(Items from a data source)
——————

(** [list_documents] groups the sampled matches by [doc_id].  When it
    returns, the entries are those of the matches the index gave to the
    sample query: every entry carries a [doc_id] and, as [chunk_count], the
    number of sampled matches with an equal [doc_id], which is at least one;
    every sampled match with a [doc_id] has its entry; and no two entries
    have equal [doc_id]s. *)
Theorem list_documents_groups_by_doc_id self (w : World) entries w' :
  list_documents self w = (inr entries, w') ->
  exists c index s1 stats s2 matches,
    pc self = Some c /\
    perform _ (PcIndex c (PINECONE_INDEX_NAME cfg)) (service w)
    = (inr index, s1) /\
    perform _ (DescribeIndexStats index) s1 = (inr stats, s2) /\
    perform _ (sample_query index) s2 = (inr matches, service w') /\
    (forall entry, entry ∈ entries ->
       exists d,
         Py.dict_get "doc_id" entry = Some d /\
         Py.dict_get "chunk_count" entry
         = Some (PInt (Z.of_nat (chunks_of d matches))) /\
         (0 < chunks_of d matches)%nat) /\
    (forall m d, m ∈ matches -> match_doc_id m = Some d ->
       exists entry d',
         entry ∈ entries /\ Py.dict_get "doc_id" entry = Some d' /\
         Py.key_eqb d d' = true) /\
    (forall i j entry1 entry2 d1 d2,
       i <> j -> entries !! i = Some entry1 -> entries !! j = Some entry2 ->
       Py.dict_get "doc_id" entry1 = Some d1 ->
       Py.dict_get "doc_id" entry2 = Some d2 ->
       Py.key_eqb d1 d2 = false).
Proof.
  intros Hrun. unfold list_documents in Hrun. apply reraise_inr in Hrun.
  apply bind_inr in Hrun as (vs & w1 & Hvs & Hrun).
  unfold require_vector_store in Hvs.
  destruct (vector_store self); [|discriminate]. inversion Hvs. subst w1.
  clear Hvs.
  apply bind_inr in Hrun as (c & w2 & Hc & Hrun).
  unfold self_pc in Hc. destruct (pc self) as [c0|]; [|discriminate].
  inversion Hc. subst c0 w2. clear Hc.
  apply bind_inr in Hrun as (index & w3 & Hindex & Hrun).
  apply ext_call_inr in Hindex as (s1 & Hindex & ->).
  apply bind_inr in Hrun as (stats & w4 & Hstats & Hrun).
  apply ext_call_inr in Hstats as (s2 & Hstats & ->).
  apply bind_inr in Hrun as (matches & w5 & Hquery & Hrun).
  apply ext_call_inr in Hquery as (s3 & Hquery & ->).
  apply bind_inr in Hrun as (documents & w6 & Hgroup & Hret).
  apply lift_inr in Hgroup as [Hgroup ->]. inversion Hret. subst. clear Hret.
  cbn [service].
  assert (G : grouped ([] ++ matches) documents).
  { apply (group_matches_grouped matches [] []); [|exact Hgroup].
    repeat split; constructor. }
  rewrite app_nil_l in G. destruct G as (Hd & Hcount & Hpos & Hseen).
  rewrite Forall_forall in Hcount. rewrite Forall_forall in Hpos.
  rewrite Forall_forall in Hseen.
  exists c, index, s1, stats, s2, matches.
  repeat split; try assumption.
  - intros entry Hin. apply list_elem_of_fmap in Hin as (item & -> & Hin).
    destruct (Hcount item Hin) as [H1 H2]. exists (fst item).
    repeat split; [exact H1 | exact H2 | exact (Hpos item Hin)].
  - intros m d Hin Hm.
    destruct (documents_has_true _ _ (Hseen m Hin d Hm))
      as (item & Hitem & Heq).
    exists (snd item), (fst item). repeat split.
    + apply list_elem_of_fmap. exists item. split; [reflexivity | exact Hitem].
    + exact (proj1 (Hcount item Hitem)).
    + exact Heq.
  - intros i j entry1 entry2 d1 d2 Hne H1 H2 Hd1 Hd2.
    rewrite list_lookup_fmap in H1, H2.
    destruct (documents !! i) as [item1|] eqn:E1; [|discriminate].
    destruct (documents !! j) as [item2|] eqn:E2; [|discriminate].
    simpl in H1, H2. injection H1 as <-. injection H2 as <-.
    pose proof (proj1 (Hcount item1 (list_elem_of_lookup_2 _ _ _ E1))) as K1.
    pose proof (proj1 (Hcount item2 (list_elem_of_lookup_2 _ _ _ E2))) as K2.
    rewrite K1 in Hd1. rewrite K2 in Hd2.
    injection Hd1 as <-. injection Hd2 as <-.
    exact (distinct_keys_lookup documents i j item1 item2 Hd E1 E2 Hne).
Qed.

(** ** What [delete_document] deletes *)

(** When [delete_document] returns, it has asked the index for the chunks
    whose [doc_id] is the given one.  It returns [False] exactly when there
    are none, having deleted nothing and logged nothing; otherwise it has
    issued one delete, of the ids of all the chunks found, in the order
    found, and logged their number. *)
Theorem delete_document_deletes_what_it_found self doc_id (w : World) found w' :
  delete_document self doc_id w = (inr found, w') ->
  exists c index s1 matches s2,
    pc self = Some c /\
    perform _ (PcIndex c (PINECONE_INDEX_NAME cfg)) (service w)
    = (inr index, s1) /\
    perform _ (chunks_query index doc_id) s1 = (inr matches, s2) /\
    (found = false <-> matches = []) /\
    delete_calls (trace w')
    = (delete_calls (trace w)
       ++ if found then [(index, map match_id matches)] else [])%list /\
    log w'
    = (log w
       ++ if found
          then [mkLog RootLogger INFO
                  ("Deleted " +:+ pretty (length matches)
                   +:+ " vectors for document " +:+ py_str doc_id)]
          else [])%list /\
    (found = false -> service w' = s2).
Proof.
  intros Hrun. unfold delete_document in Hrun. apply reraise_inr in Hrun.
  apply bind_inr in Hrun as (vs & w1 & Hvs & Hrun).
  unfold require_vector_store in Hvs.
  destruct (vector_store self); [|discriminate]. inversion Hvs. subst w1.
  clear Hvs.
  apply bind_inr in Hrun as (c & w2 & Hc & Hrun).
  unfold self_pc in Hc. destruct (pc self) as [c0|]; [|discriminate].
  inversion Hc. subst c0 w2. clear Hc.
  apply bind_inr in Hrun as (index & w3 & Hindex & Hrun).
  apply ext_call_inr in Hindex as (s1 & Hindex & ->).
  apply bind_inr in Hrun as (matches & w4 & Hquery & Hrun).
  apply ext_call_inr in Hquery as (s2 & Hquery & ->).
  cbn [service] in Hquery.
  exists c, index, s1, matches, s2.
  split; [reflexivity|]. split; [exact Hindex|]. split; [exact Hquery|].
  destruct matches as [|m rest].
  - inversion Hrun. subst. cbn [trace log service].
    rewrite !delete_calls_snoc. simpl. rewrite !app_nil_r.
    repeat split; reflexivity.
  - apply bind_inr in Hrun as ([] & w5 & Hdel & Hrun).
    apply ext_call_inr in Hdel as (s3 & _ & ->).
    apply bind_inr in Hrun as ([] & w6 & Hlog & Hret).
    inversion Hlog. subst w6. inversion Hret. subst. cbn [trace log service].
    rewrite !delete_calls_snoc. cbn [deleted_ids from_option].
    rewrite !app_nil_r. rewrite length_map.
    repeat split; try reflexivity; discriminate.
Qed.

(** ** What [load_document] returns *)

Lemma handler_raises_inr {A} (body : M A) (f : Exn -> Exn) w a w' :
  try_except body (fun e => raise (f e)) w = (inr a, w') ->
  body w = (inr a, w').
Proof.
  intros H. apply try_except_inr in H as [H | (e & w1 & _ & H)];
    [exact H | discriminate].
Qed.

Lemma except_ImportError_inr {A} (body : M A) msg w a w' :
  except_ImportError body msg w = (inr a, w') -> body w = (inr a, w').
Proof.
  unfold except_ImportError. intros H.
  apply try_except_inr in H as [H | (e & w1 & _ & H)]; [exact H|].
  destruct (is_ImportError e); discriminate.
Qed.

Lemma read_file_inr path (w : World) data w' :
  read_file path w = (inr data, w') -> fs w !! path = Some data /\ w' = w.
Proof.
  unfold read_file. destruct (fs w !! path); intros H; inversion H.
  split; reflexivity.
Qed.

Lemma pdf_documents_elem file_path pages : forall n documents,
  pdf_documents file_path n pages = inr documents ->
  forall doc,
    doc ∈ documents <->
    exists i text,
      pages !! i = Some (inr text) /\ PyStr.strip_nonempty text = true /\
      doc = page_document file_path (n + Z.of_nat i) text.
Proof.
  induction pages as [|[e|text] rest IH]; simpl; intros n documents Hrun doc.
  - injection Hrun as <-. split.
    + intros H. inversion H.
    + intros (i & t & H & _). rewrite lookup_nil in H. discriminate.
  - discriminate.
  - destruct (pdf_documents file_path (n + 1) rest) as [e|docs] eqn:Erest;
      [discriminate|].
    specialize (IH (n + 1) docs Erest doc).
    assert (Hrest : doc ∈ docs <->
                    exists i t, rest !! i = Some (inr t) /\
                                PyStr.strip_nonempty t = true /\
                                doc = page_document file_path
                                        (n + Z.of_nat (S i)) t).
    { rewrite IH. split; intros (i & t & H1 & H2 & H3); exists i, t;
        (split; [exact H1|]; split; [exact H2|]); rewrite H3; f_equal; lia. }
    destruct (PyStr.strip_nonempty text) eqn:Etext; injection Hrun as <-.
    + rewrite elem_of_cons, Hrest. split.
      * intros [-> | (i & t & H1 & H2 & H3)].
        -- exists 0%nat, text. repeat split; [exact Etext|].
           change (Z.of_nat 0) with 0. rewrite Z.add_0_r. reflexivity.
        -- exists (S i), t. repeat split; assumption.
      * intros ([|i] & t & H1 & H2 & H3).
        -- left. simpl in H1. injection H1 as <-. rewrite H3.
           change (Z.of_nat 0) with 0. rewrite Z.add_0_r. reflexivity.
        -- right. exists i, t. repeat split; assumption.
    + rewrite Hrest. split.
      * intros (i & t & H1 & H2 & H3). exists (S i), t.
        repeat split; assumption.
      * intros ([|i] & t & H1 & H2 & H3).
        -- simpl in H1. injection H1 as <-. congruence.
        -- exists i, t. repeat split; assumption.
Qed.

——————

For every line in the data above that holds "discriminate", return the line itself.

_Exercise response_:
  destruct (vector_store self); [|discriminate]. inversion Hvs. subst w1.
  unfold self_pc in Hc. destruct (pc self) as [c0|]; [|discriminate].
    destruct (documents !! i) as [item1|] eqn:E1; [|discriminate].
    destruct (documents !! j) as [item2|] eqn:E2; [|discriminate].
  destruct (vector_store self); [|discriminate]. inversion Hvs. subst w1.
  unfold self_pc in Hc. destruct (pc self) as [c0|]; [|discriminate].
    repeat split; try reflexivity; discriminate.
    [exact H | discriminate].
  destruct (is_ImportError e); discriminate.
    + intros (i & t & H & _). rewrite lookup_nil in H. discriminate.
  - discriminate.
      [discriminate|].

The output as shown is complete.